Wirkung von Prävention

Langfristige Vorbeugung durch emanzipatorische Erziehung geschieht immer im Sinne der Lebenskompetenzförderung: „Lebenskompetent ist, wer sich selbst kennt und mag, empathisch ist, kritisch und kreativ denkt, kommunizieren und Beziehungen führen kann, durchdachte Entscheidungen trifft, erfolgreich Probleme löst und Gefühle und Stress bewältigen kann" (BzGA, 2005, S. 16).

 

Abwertende Einstellungen, gewalttätige und sonstige entwürdigende Übergriffe dürfen nicht geduldet oder überse­hen werden, sondern müssen aufgegriffen, geklärt und als gewalttätig entlarvt werden. Eine konsequente Erziehung zur Gleichberechtigung in Verbindung mit Konfrontation bei aggressivem Verhalten (indem z. B. das aggressive Verhalten entschlüsselt wird und kompensatorische Handlungen eingefordert werden)  und einer Stärkung des Selbstwertes gerade aggressiver Jugendlicher, bewahrt davor, dass in der Folge immer wieder gewalttätiges Verhalten entsteht.
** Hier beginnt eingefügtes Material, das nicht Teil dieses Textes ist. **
(** X2: whatever the profile, the alerts a station adds all carry its id, are
    active, and are of the four types, each at most once (so at most four);
    a "Heavy Rainfall Alert" is among them if and only if
    [rainProbability > 0.22], a "Strong Wind Advisory" if and only if
    [windSpeed.max > 30], and a "High Humidity Alert" if and only if
    [humidity.max > 75] and the coin exceeds 0.5, the coin being the
    [Math.random()] read right after the station's predictions, at the read
    position the prediction loops leave; the first two have severity
    medium, the last severity low. *)
Theorem X2_station_alerts (w : world) (s : Station.row) (p : profile) (h : heap) :
  exists new,
    alerts (snd (process_station w s p h)) = alerts h ++ new
    /\ Forall (fun a => Alert.station_id a = Station.id s /\
                        Alert.is_active a = true /\
                        In (Alert.alert_type a) alert_types) new
    /\ NoDup (map Alert.alert_type new)
    /\ (List.length new <= 4)%nat
    /\ ((exists a, In a new /\ Alert.alert_type a = "Heavy Rainfall Alert"%string)
        <-> rainProbability p > 0.22)
    /\ ((exists a, In a new /\ Alert.alert_type a = "Strong Wind Advisory"%string)
        <-> max (windSpeed p) > 30)
    /\ ((exists a, In a new /\ Alert.alert_type a = "High Humidity Alert"%string)
        <-> max (humidity p) > 75 /\
            random w (draws (snd (forecast w s p (snd (history w s p h)))))
            > 0.5)
    /\ Forall (fun a =>
                 (Alert.alert_type a = "Heavy Rainfall Alert"%string ->
                  Alert.severity a = medium) /\
                 (Alert.alert_type a = "Strong Wind Advisory"%string ->
                  Alert.severity a = medium) /\
                 (Alert.alert_type a = "High Humidity Alert"%string ->
                  Alert.severity a = low)) new.
Proof.
  pose proof (process_station_pushed_at w s p h) as Hrun.
  set (k := draws (snd (forecast w s p (snd (history w s p h))))) in *.
  exists (pushed_alerts s p (gt (random w k) 0.5)).
  split; [exact Hrun |]. clear Hrun.
  unfold pushed_alerts, alert_types.
  destruct (gt (baseTemp p) 38) eqn:Eheat;
  destruct (gt (rainProbability p) 0.22) eqn:Erain;
  destruct (gt (max (windSpeed p)) 30) eqn:Ewind;
  destruct (gt (max (humidity p)) 75) eqn:Ehum;
  destruct (gt (random w k) 0.5) eqn:Ecoin;
  cbn [app andb].
  all: rewrite ?gt_true, ?gt_false in *.
  all: (split;
        [solve [repeat (apply Forall_cons;
                        [split; [reflexivity
                                | split; [reflexivity
                                         | cbv [In Alert.alert_type]; auto 8]] |]);
                apply Forall_nil] |]).
  all: (split;
        [solve [cbv [map Alert.alert_type];
                repeat (apply NoDup_cons;
                        [cbn [In]; intros Hin;
                         repeat (destruct Hin as [Hin | Hin]; [discriminate Hin |]);
                         exact Hin |]); apply NoDup_nil] |]).
  all: (split; [solve [cbn [List.length]; lia] |]).
  all: (split; [split; [first [intros _; assumption | no_such_alert]
                       | first [intros _; has_alert | intros Hc; contradiction]] |]).
  all: (split; [split; [first [intros _; assumption | no_such_alert]
                       | first [intros _; has_alert | intros Hc; contradiction]] |]).
  all: (split; [split; [first [intros _; split; assumption | no_such_alert]
                       | first [intros _; has_alert
                               | intros [Hc1 Hc2]; contradiction]] |]).
  all: repeat (apply Forall_cons;
               [cbn [Alert.alert_type Alert.severity];
                repeat split; intros Ht; first [reflexivity | discriminate Ht] |]).
  all: apply Forall_nil.
Qed.
(** *** The alerts the table's profiles give rise to *)

Lemma gt_eval_true (a b : R) : a > b -> gt a b = true.
Proof. apply gt_true. Qed.
(** * Google Maps MCP server: the orchestration layer, embedded and verified

    The development follows the two source files of the server:
    - [google-maps.js]: the provider adapter ([GoogleMapsService]), which
      queries the directions service and reshapes its answers;
    - [index.js]: the tool dispatcher, its four handlers and the helpers
      [findBestRoute], [getTrafficCondition] and [calculateTripCosts].

    JavaScript numbers are IEEE 754 binary64 values and are modelled by
    Rocq's primitive floats.  Asynchronous code is modelled in a small
    state-and-exception monad: the state records every query sent to the
    directions service and every line written to the console, an exception
    carries the [message] of the thrown [Error].

    The handlers are first read on arguments that have the types the
    catalog declares.  The program does not check them: the part on
    unchecked arguments follows the same code when a property declared as
    an array or as an object is [null], and records the promises that are
    started and never awaited. *)

From Stdlib Require Import ZArith List String Ascii Bool Lia Floats Uint63 DecimalString.
Import ListNotations.

#[local] Set Warnings "-inexact-float".
#[local] Set Warnings "-register-all".
#[local] Open Scope string_scope.
#[local] Open Scope list_scope.

(** ** JavaScript runtime notions *)

Module JS.

(** A property that holds a number, or [null], or is missing. *)
Inductive numeric : Type :=
| Undefined
| Null
| Num (x : float).

(** [ToNumber] of the language specification, on such a property. *)
Definition ToNumber (v : numeric) : float :=
  match v with
  | Undefined => nan
  | Null => 0%float
  | Num x => x
  end.

(** [ToBoolean]: [0], [-0] and [NaN] are falsy numbers, the empty string is
    the falsy string, [undefined] and [null] are falsy. *)
Definition truthy_number (x : float) : bool :=
  negb (x =? 0)%float && negb (is_nan x).

Definition truthy (v : numeric) : bool :=
  match v with
  | Num x => truthy_number x
  | Undefined | Null => false
  end.

Definition truthy_string (s : option string) : bool :=
  match s with
  | Some s => negb (s =? "")
  | None => false
  end.

Definition truthy_bool (b : option bool) : bool :=
  match b with
  | Some b => b
  | None => false
  end.

(** [a || b] where [b] is a number. *)
Definition or_number (a : numeric) (b : float) : float :=
  if truthy a then ToNumber a else b.

(** [a || b] where [b] is a string. *)
Definition or_string (a : option string) (b : string) : string :=
  match a with
  | Some s => if s =? "" then b else s
  | None => b
  end.

(** A number is a proper number when it is not [NaN]. *)
Definition is_number (x : float) : bool := (x =? x)%float.

(** The float that holds the integer [n] (exact below 2^53). *)
Definition Z2float (n : Z) : float :=
  let a := PrimFloat.of_uint63 (Uint63.of_Z (Z.abs n)) in
  if (n <? 0)%Z then PrimFloat.opp a else a.

(** [Math.round]: the closest integer, a tie going towards plus infinity;
    zeros, infinities and [NaN] are returned unchanged, and a negative
    number that rounds to zero gives [-0].  A finite float [m * 2^e] with
    [0 <= e] is an integer already; otherwise the result is the floor of
    [m / 2^(-e) + 1/2], computed on integers. *)
Definition Math_round (x : float) : float :=
  match Prim2SF x with
  | S754_finite s m e =>
      if (0 <=? e)%Z then x
      else
        let k := (- e)%Z in
        let n := ((2 * (if s then Z.neg m else Z.pos m) + 2 ^ k) / 2 ^ (k + 1))%Z in
        if (n =? 0)%Z then (if s then neg_zero else zero)
        else Z2float n
  | S754_zero _ | S754_infinity _ | S754_nan => x
  end.

(** [String.prototype.toLowerCase], on the ASCII letters. *)
Definition lower_ascii (c : ascii) : ascii :=
  let n := nat_of_ascii c in
  if Nat.leb 65 n && Nat.leb n 90 then ascii_of_nat (n + 32) else c.

Fixpoint toLowerCase (s : string) : string :=
  match s with
  | EmptyString => EmptyString
  | String c rest => String (lower_ascii c) (toLowerCase rest)
  end.

(** [s.includes(pat)]. *)
Fixpoint includes (s pat : string) : bool :=
  if prefix pat s then true
  else match s with
       | EmptyString => false
       | String _ rest => includes rest pat
       end.

(** Is there a [>] in [s]? *)
Fixpoint has_closing (s : string) : bool :=
  match s with
  | EmptyString => false
  | String c rest => if Ascii.eqb c ">" then true else has_closing rest
  end.

(** [s.replace(/<[^>]*>/g, '')]: a [<] opens a match when a [>] follows
    somewhere, and the match ends at the first [>]; a [<] with no [>]
    after it stays.  [inside] tells whether a match is open. *)
Fixpoint strip_from (inside : bool) (s : string) : string :=
  match s with
  | EmptyString => EmptyString
  | String c rest =>
      if inside then
        if Ascii.eqb c ">" then strip_from false rest else strip_from true rest
      else if Ascii.eqb c "<" && has_closing rest then strip_from true rest
      else String c (strip_from false rest)
  end.

Definition strip_tags (s : string) : string := strip_from false s.

(** [array.join(sep)]. *)
Definition join (sep : string) (l : list string) : string := String.concat sep l.
(** * GeoScoreTool: the scoring component of geoscore-frontend

    A shallow embedding of the React component [GeoScoreTool]: its two
    identity helpers ([extractBrandName], [fetchLogo]), the asynchronous
    [calculateScore] with its local fallback [calculateLocalScore], the two
    signal checks and [resetScore].

    Conventions.
    - JavaScript strings are [string]s; every string operation used by the
      component ([replace], [split], [includes], [===]) acts on code units
      and is modelled on the characters of the [string].
    - The platform's [URL] constructor and [String.prototype.toLowerCase]
      are parameters of the development: the component only calls them.
    - Asynchronous functions are programs of the type [prog]: a tree of
      state updates, random draws and suspension points, run against a
      [World] that answers the network requests and the random draws.
    - A function of the component is closed over the state of the render
      that created it: it reads that state, while its setters act on the
      state current when they run.  React renders again between two
      events, so a handler reads the state left by the previous event. *)

From Stdlib Require Import String Ascii List ZArith Lia Bool Arith.
From Stdlib Require Import DecimalString.
Import ListNotations.

Open Scope string_scope.
Open Scope Z_scope.

(** ** JavaScript strings *)

Module JsString.

(** [s.startsWith(p)] *)
Fixpoint startsWith (p s : string) : bool :=
  match p, s with
  | EmptyString, _ => true
  | String a p', String b s' => Ascii.eqb a b && startsWith p' s'
  | String _ _, EmptyString => false
  end.

(** The suffix of [s] after its first [n] characters. *)
Fixpoint drop (n : nat) (s : string) : string :=
  match n, s with
  | O, _ => s
  | S n', String _ s' => drop n' s'
  | S _, EmptyString => EmptyString
  end.

(** [s.replace(pat, rep)] with a string pattern: only the first occurrence
    of [pat], wherever it is, is replaced.  ([rep] holds no [$] here.) *)
Fixpoint replace (pat rep s : string) : string :=
  if startsWith pat s then rep ++ drop (String.length pat) s
  else match s with
       | EmptyString => EmptyString
       | String c s' => String c (replace pat rep s')
       end.

(** [s.includes(sub)] *)
Fixpoint includes (sub s : string) : bool :=
  if startsWith sub s then true
  else match s with
       | EmptyString => false
       | String _ s' => includes sub s'
       end.

(** [s.split(sep)] for a one-character separator: the pieces between the
    separators, in order; never an empty array. *)
Fixpoint split (sep : ascii) (s : string) : list string :=
  match s with
  | EmptyString => [EmptyString]
  | String c s' =>
      if Ascii.eqb c sep then EmptyString :: split sep s'
      else match split sep s' with
           | piece :: pieces => String c piece :: pieces
           | [] => [String c EmptyString]
           end
  end.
Vor allem männliche Kinder und Jugendliche sollten zu mehr Gender-Sensibilität erzogen werden.

 

Ein stärkerer Fokus in den vergangenen Jahren auf dem (sexuell) aggressiven Verhalten von weiblichen Jugendlichen zeigt auf, dass dieses zwar oftmals andere Formen annimmt als bei männlichen Jugendlichen, dass sie jedoch ebenso zu beachten und zu behandeln sind.

 

Starke und selbstsichere Kinder sind weniger gefährdet, Opfer sexueller Gewalt zu werden. Zugleich stehen sie auch weniger in der Gefahr, aus eigener Schwä­che, Unterlegenheit oder aus Minderwertigkeitsgefühlen heraus ge­walttätig gegen Schwächere zu werden.